Jackson’s history is distinctly American. Born in the woods of South Carolina, he was basically self-taught. As a young man, he practiced law in Tennessee, though he also had the reputation of a ‘wild man’, engaging in brawls and duels. He is even known to have killed one man in a duel after the man offended his wife. A proud, noble man, Jackson lived near Hermitage, Tennessee, and was the first man elected to the House of Representatives from that state.
Nicknamed ‘Old Hickory’, Jackson was known to be unbending when it came to concepts of honor, loyalty and dedication. He felt that governmental duties were ‘so plain and simple’ that official positions should easily be filled by the common man, and not self-declared politicians. During elections for his second term as President, Jackson won a 56% vote from the American public.
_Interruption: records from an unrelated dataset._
Lemma dequeue_internal_represents q f l : represents q (f :: l) ->
  exists q', dns_frame_queue_dequeue_internal q = Ok (f, q') /\ represents q' l /\
    q_capacity q' = q_capacity q /\ q_on_full q' = q_on_full q.
Proof.
  intros [Hc Ha Hs Hl Hb Hsl Ht]. unfold dns_frame_queue_dequeue_internal.
  pose proof (Hsl O f eq_refl) as H0. unfold slot in H0.
  rewrite Z.add_0_r, Z.mod_small in H0 by lia. rewrite H0. cbn [deref mbind outcome_bind].
  destruct (Z.eqb_spec (q_capacity q) 0); [lia|].
  eexists. split; [reflexivity|]. cbn [length] in *. split; [|done].
  rewrite (u64_small (q_length q - 1)), (u64_small (q_start q + 1)) by lia.
  split; cbn [q_capacity q_queue q_start q_length q_total_size]; try lia.
  - apply Z.mod_pos_bound. lia.
  - intros i g Hg. pose proof (Hsl (S i) g Hg) as Hi. rewrite <- Hi. unfold slot. cbn.
    do 2 f_equal. rewrite Zplus_mod_idemp_l. f_equal. lia.
  - rewrite Ht. cbn [total_size map foldr]. unfold total_size. cbn. unfold u64.
    rewrite Zminus_mod_idemp_l. f_equal. lia.
Qed.

Lemma insert_represents q f l : represents q l -> Z.of_nat (length l) < q_capacity q ->
  exists q', enqueue_insert q f = Ok q' /\ represents q' (l ++ [f]) /\
    q_capacity q' = q_capacity q /\ q_on_full q' = q_on_full q.
Proof.
  intros [Hc Ha Hs Hl Hb Hsl Ht] Hlt. unfold enqueue_insert.
  destruct (Z.eqb_spec (q_capacity q) 0); [lia|].
  rewrite u64_small by lia.
  change (Z.to_nat ((q_start q + q_length q) mod q_capacity q)) with (slot q (q_length q)).
  assert (Hslot := slot_lt q (q_length q) ltac:(lia) Ha).
  destruct (lookup_lt_is_Some_2 _ _ Hslot) as [x Hx]. rewrite Hx. cbn [deref mbind outcome_bind].
  eexists. split; [reflexivity|]. split; [|done].
  rewrite (u64_small (q_length q + 1)) by lia.
  split; cbn [q_capacity q_queue q_start q_length q_total_size]; rewrite ?length_app, ?length_insert;
    cbn [length]; try lia.
  - intros i g Hg. unfold slot. cbn [q_start q_capacity].
    change (Z.to_nat ((q_start q + Z.of_nat i) mod q_capacity q)) with (slot q (Z.of_nat i)).
    apply lookup_app_Some in Hg as [Hg|[Hge Hg]].
    + rewrite list_lookup_insert_ne; [by apply Hsl|].
      pose proof (lookup_lt_Some _ _ _ Hg). intros Heq.
      apply slot_inj in Heq; lia.
    + destruct (i - length l)%nat as [|k] eqn:E; [|by destruct k]. cbn in Hg. simplify_eq.
      replace (Z.of_nat i) with (q_length q) by lia. by apply list_lookup_insert_eq.
  - rewrite total_size_app, Ht, u64_add_l.
    by replace (total_size [f]) with (frame_size f) by (cbn; lia).
Qed.

(** ** Specification of an enqueue on a list of frames *)

(** What an enqueue does to a queue of capacity [cap] that holds [l]. *)
Definition enqueue_spec (on_full : dns_frame_queue_on_full) (cap : Z)
    (l : list dns_packet_frame) (f : dns_packet_frame)
    : option (list dns_packet_frame * list dns_packet_frame) :=
  if Z.of_nat (length l) <? cap then Some (l ++ [f], [])
  else match on_full with
       | DNS_QUEUE_BLOCK => None
       | DNS_QUEUE_DROP_NEWEST => Some (l, [f])
       | DNS_QUEUE_DROP_OLDEST => Some (drop 1 l ++ [f], take 1 l)
       end.
Lemma resize_fold bm n bs d0 : 0 < n -> Z.of_nat (length d0) = n ->
  (forall b, b ∈ bs -> is_Some (bm !! b)) ->
  exists d, foldM (resize_step bm n) d0 bs = Ok d /\ length d = length d0 /\
    forall i chain, d !! i = Some chain -> exists chain0, d0 !! i = Some chain0 /\
      chain = reverse (filter (fun b => falls bm n i b = true) bs) ++ chain0.
Proof.
  intros Hn. revert d0. induction bs as [|b bs IH]; intros d0 Hl Hin; cbn [foldM].
  { exists d0. split; [done|]. split; [done|]. intros i chain Hi. exists chain. by rewrite filter_nil. }
  destruct (Hin b) as [bk Hb]; [set_solver|].
  pose proof (Z.mod_pos_bound (hash_value bk) n Hn) as Hmod.
  destruct (lookup_lt_is_Some_2 d0 (Z.to_nat (hash_value bk mod n))) as [c Hc]; [lia|].
  assert (Hs : resize_step bm n d0 b = Ok (<[Z.to_nat (hash_value bk mod n):=b :: c]> d0)).
  { unfold resize_step. rewrite Hb. cbn [deref mbind outcome_bind].
    destruct (Z.eqb_spec n 0); [lia|]. by rewrite Hc. }
  rewrite Hs. cbn [mbind outcome_bind].
  destruct (IH (<[Z.to_nat (hash_value bk mod n):=b :: c]> d0)) as (d & Hd & Hlen & Hch).
  { by rewrite length_insert. }
  { intros b' Hb'. apply Hin. set_solver. }
  exists d. split; [done|]. split; [by rewrite Hlen, length_insert|].
  intros i chain Hi. destruct (Hch i chain Hi) as (c0 & Hc0 & ->).
  rewrite list_lookup_insert in Hc0. rewrite filter_cons.
  assert (Hf : falls bm n i b = (hash_value bk mod n =? Z.of_nat i)) by (unfold falls; by rewrite Hb).
  rewrite Hf. case_decide as Hcase.
  - destruct Hcase as [<- Hlt]. simplify_eq. exists c. split; [done|].
    rewrite decide_True by (apply Z.eqb_eq; lia). by rewrite reverse_cons, <- app_assoc.
  - exists c0. split; [done|]. rewrite decide_False; [done|].
    intros Heq%Z.eqb_eq. apply Hcase. apply lookup_lt_Some in Hc. split; lia.
Qed.

Lemma NoDup_concat (data : list (list loc)) :
  (forall i c, data !! i = Some c -> NoDup c) ->
  (forall i j c1 c2 b, data !! i = Some c1 -> data !! j = Some c2 -> b ∈ c1 -> b ∈ c2 -> i = j) ->
  NoDup (concat data).
Proof.
  induction data as [|c data IH]; intros Hnd Hdis; cbn [concat]; [constructor|].
  apply NoDup_app. split; [by apply (Hnd O)|]. split.
  - intros b Hb (c2 & Hc2 & Hb2)%list_elem_of_In%in_concat.
    apply list_elem_of_In, list_elem_of_lookup in Hc2 as [j Hj].
    by apply list_elem_of_In in Hb2; specialize (Hdis O (S j) c c2 b eq_refl Hj Hb Hb2).
  - apply IH.
    + intros i c' Hc'. by apply (Hnd (S i)).
    + intros i j c1 c2 b H1 H2 Hb1 Hb2. specialize (Hdis (S i) (S j) c1 c2 b H1 H2 Hb1 Hb2). lia.
Qed.

Lemma index_concat cap data bm : index_ok cap data bm ->
  NoDup (concat data) /\ forall b, b ∈ concat data <-> is_Some (bm !! b).
Proof.
  intros [Hcap Hlen Hmem Hnd]. split.
  - apply NoDup_concat; [done|]. intros i j c1 c2 b H1 H2 Hb1 Hb2.
    apply (Hmem _ _ _ H1) in Hb1 as (bk1 & Hk1 & E1).
    apply (Hmem _ _ _ H2) in Hb2 as (bk2 & Hk2 & E2). simplify_eq. lia.
  - intros b. rewrite list_elem_of_In, in_concat. split.
    + intros (c & Hc & Hb). apply list_elem_of_In, list_elem_of_lookup in Hc as [i Hi].
      apply list_elem_of_In, (Hmem _ _ _ Hi) in Hb as (bk & Hbk & _). eauto.
    + intros [bk Hbk]. pose proof (Z.mod_pos_bound (hash_value bk) cap ltac:(lia)).
      destruct (lookup_lt_is_Some_2 data (Z.to_nat (hash_value bk mod cap))) as [c Hc]; [lia|].
      exists c. split.
      * apply list_elem_of_In, list_elem_of_lookup. eauto.
      * apply list_elem_of_In, (Hmem _ _ _ Hc). exists bk. split; [done|lia].
Qed.
(* ===== verification/MatcherInv.v ===== *)
(** * Correctness of the packet matcher

    The invariant of [Matcher] in two parts: [heap_inv], on the packets, the
    hash table and what was read so far, and [time_inv], on the output frame,
    the clock and the queue.  Moving the time forward is described by the
    step relation [adv]; the loop follows it and terminates.  A third
    invariant, [window_inv], holds when the packets come in time order. *)

From stdpp Require Import base numbers gmap list sorting.
From S2P Require Import Prelude Doubles Common Libs Packet PacketFrame PacketHash Matcher.

(** ** Membership in the abstract hash table *)

Definition waiting (A : gmap primary_key (list loc)) (l : loc) : Prop :=
  exists k ls, A !! k = Some ls /\ l ∈ ls.

Lemma waiting_insert A k l x : waiting (table_insert A k l) x <-> x = l \/ waiting A x.
Proof.
  unfold waiting, table_insert. split.
  - intros (k' & ls & Hk & Hx). rewrite lookup_insert in Hk. case_decide; [|eauto].
    simplify_eq. apply elem_of_cons in Hx as [->|Hx]; [auto|]. right.
    destruct (A !! k') as [ls|] eqn:E; cbn in Hx; [eauto | set_solver].
  - intros [->|(k' & ls & Hk & Hx)].
    + exists k. eexists. rewrite lookup_insert_eq. split; [done|]. set_solver.
    + destruct (decide (k = k')) as [->|Hne].
      * exists k'. eexists. rewrite lookup_insert_eq, Hk. split; [done|]. cbn. set_solver.
      * exists k', ls. by rewrite lookup_insert_ne.
Qed.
Andrew Jackson is remembered as a president who said what he thought, and such a concept as ‘politically correct’ behavior is something he would have laughed at. Jackson was a man of his word, and everyone knew where he or she stood with him. His popularity was a constant during his years in the Oval Office, and even his opponents could not fault him for his moral stand and respected him for his tenacity.
Inhabitants of his native state of Tennessee celebrate Andrew Jackson Day on March 15th every year. It’s an official holiday in that state, but in no others, which serves to show the affection Tennesseans have for their former son. Born in the backwoods of America, he, like Abraham Lincoln, who later followed him in public service as a lawyer and political candidate, followed his heart and did what he felt was right and just in the eyes of the American people. At the age of fourteen, Jackson fought and was wounded in the Revolutionary War. He became a national hero during the War of 1812, and was the first president to hail from the western side of the Appalachian Mountains.
Millions of Americans celebrate the life and times of this unique president. Not only in Tennessee, but also throughout the nation, as well as those in Washington D.C. celebrate the life of this great and popular president. Visitors from around the country are able to take Andrew Jackson tours and find a multitude of items pertaining to this most favored of American presidents, from paintings to documents to statues. Jackson’s home in Hermitage, Tennessee, is the focal point of travelers from around the country, and is one of the better-preserved early American homes in the United States. Visitors to New Orleans can visit monuments to battles Jackson led in that area during the War of 1812, and visitors to the White House can find the Southern Magnolia tree he planted in honor of his wife. Is remembered as the first president to actually pay off the national debt and actually leave office with a surplice of money in the U.S. Treasury! As president, Jackson expanded both the power and reputation of the office and carried out reforms and exercised his power of veto on more than one occasion. Tennesseans celebrate Andrew Jackson day every year with birthday parties that they fondly call, “Happy Birthday to Old Hickory” events, where southern food and entertainments are in plentiful supply.
America’s office of the Presidency has seen many colorful presidents, but none quite so colorful as Andrew Jackson. His rough and tumble ways seem to personify the American spirit, even in such a prestigious setting, but Jackson wasn’t a man who cared much for doing things the ‘correct’ way; he was more worried about what was right, and followed his convictions to the end.